[Collected data entries]
# # # #

(* ===== verification/MadFixed.v ===== *)
(** * libs/libmad-0.15.1b/fixed.h and fixed.c: fixed-point numbers

    A [mad_fixed_t] has 28 fractional bits.  The Makefile selects FPM_ARM for the board
    and FPM_DEFAULT for the null host, and does not define SIZEOF_INT, so that the type is
    [signed long] inside the library. *)

From S2P Require Import Prelude.

(** Which FPM_ macro is defined. *)
Class Fpm := { fpm_arm : bool }.

Definition MAD_F_FRACBITS : Z := 28.
Definition MAD_F_SCALEBITS : Z := MAD_F_FRACBITS.
Definition MAD_F_ONE : Z := 268435456.

(** Signed arithmetic that overflows is undefined. *)
Definition fits `{Target} (x : Z) : option Z := if slong x =? x then Some x else None.

(** FPM_ARM: [smull] leaves the product in two registers, [movs] shifts the lower one and
    leaves the last bit shifted out in the carry, [adc] adds the upper one and the carry. *)
Definition mul_arm (x y : Z) : Z :=
  let lo := u32 (x * y) in
  let hi := Z.shiftr (x * y) 32 in
  let carry := Z.b2z (Z.testbit lo (MAD_F_SCALEBITS - 1)) in
  s32 (Z.shiftr lo MAD_F_SCALEBITS + Z.shiftl hi (32 - MAD_F_SCALEBITS) + carry).

(** FPM_DEFAULT *)
Definition mul_default `{Target} (x y : Z) : option Z :=
  match fits (x + Z.shiftl 1 11), fits (y + Z.shiftl 1 15) with
  | Some a, Some b => fits (Z.shiftr a 12 * Z.shiftr b 16)
  | _, _ => None
  end.

Definition mad_f_mul `{Target} `{Fpm} (x y : Z) : option Z :=
  if fpm_arm then Some (mul_arm x y) else mul_default x y.

(** ** What they compute *)

(** A number of the type whose magnitude is below [b]. *)
Definition below (b x : Z) : Prop := - b < x < b.

Lemma fits_32 `{Target} x : - 2147483648 <= x < 2147483648 -> fits x = Some x.
Proof.
  intros Hx. unfold fits, slong. destruct long64; [|unfold s32]; rewrite Z.mod_small by lia; by rewrite Z.add_simpl_r, Z.eqb_refl.
Qed.

(** [mul_arm] rounds the product to the nearest number, ties upwards. *)
Lemma mul_arm_rounds x y : mul_arm x y = s32 ((x * y + 134217728) / MAD_F_ONE).
Proof.
  unfold mul_arm, MAD_F_SCALEBITS, MAD_F_FRACBITS, MAD_F_ONE, u32. set (p := x * y). f_equal.
  rewrite !Z.shiftr_div_pow2, Z.shiftl_mul_pow2, Z.testbit_spec' by lia.
  change (2 ^ 32) with 4294967296. change (2 ^ 28) with 268435456. change (2 ^ (32 - 28)) with 16. change (2 ^ (28 - 1)) with 134217728.
  set (lo := p mod 4294967296). assert (Hp : p = 4294967296 * (p / 4294967296) + lo) by (apply Z.div_mod; lia).
  assert (Hlo : 0 <= lo < 4294967296) by (apply Z.mod_pos_bound; lia). set (q := p / 4294967296) in *. clearbody q lo. lia.
Qed.

Lemma s32_small x : - 2147483648 <= x < 2147483648 -> s32 x = x.
Proof. intros Hx. unfold s32. rewrite Z.mod_small; lia. Qed.

(** The error of [mad_f_mul] on the board is at most half a unit. *)
Lemma mul_arm_error x y : - 576460752303423488 <= x * y < 576460752169205760 ->
  Z.abs (MAD_F_ONE * mul_arm x y - x * y) <= 134217728.
Proof. intros Hp. rewrite mul_arm_rounds, s32_small; unfold MAD_F_ONE; lia. Qed.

# # # #

■ WHAT TO DO
Write down again, exactly as given, only the lines above that fall from the line with "Definition MAD_F_FRACBITS : Z := 28." to the line with "(** FPM_DEFAULT *)", inclusive.

■ EXERCISE OUTPUT
Definition MAD_F_FRACBITS : Z := 28.
Definition MAD_F_SCALEBITS : Z := MAD_F_FRACBITS.
Definition MAD_F_ONE : Z := 268435456.

(** Signed arithmetic that overflows is undefined. *)
Definition fits `{Target} (x : Z) : option Z := if slong x =? x then Some x else None.

(** FPM_ARM: [smull] leaves the product in two registers, [movs] shifts the lower one and
    leaves the last bit shifted out in the carry, [adc] adds the upper one and the carry. *)
Definition mul_arm (x y : Z) : Z :=
  let lo := u32 (x * y) in
  let hi := Z.shiftr (x * y) 32 in
  let carry := Z.b2z (Z.testbit lo (MAD_F_SCALEBITS - 1)) in
  s32 (Z.shiftr lo MAD_F_SCALEBITS + Z.shiftl hi (32 - MAD_F_SCALEBITS) + carry).

(** FPM_DEFAULT *)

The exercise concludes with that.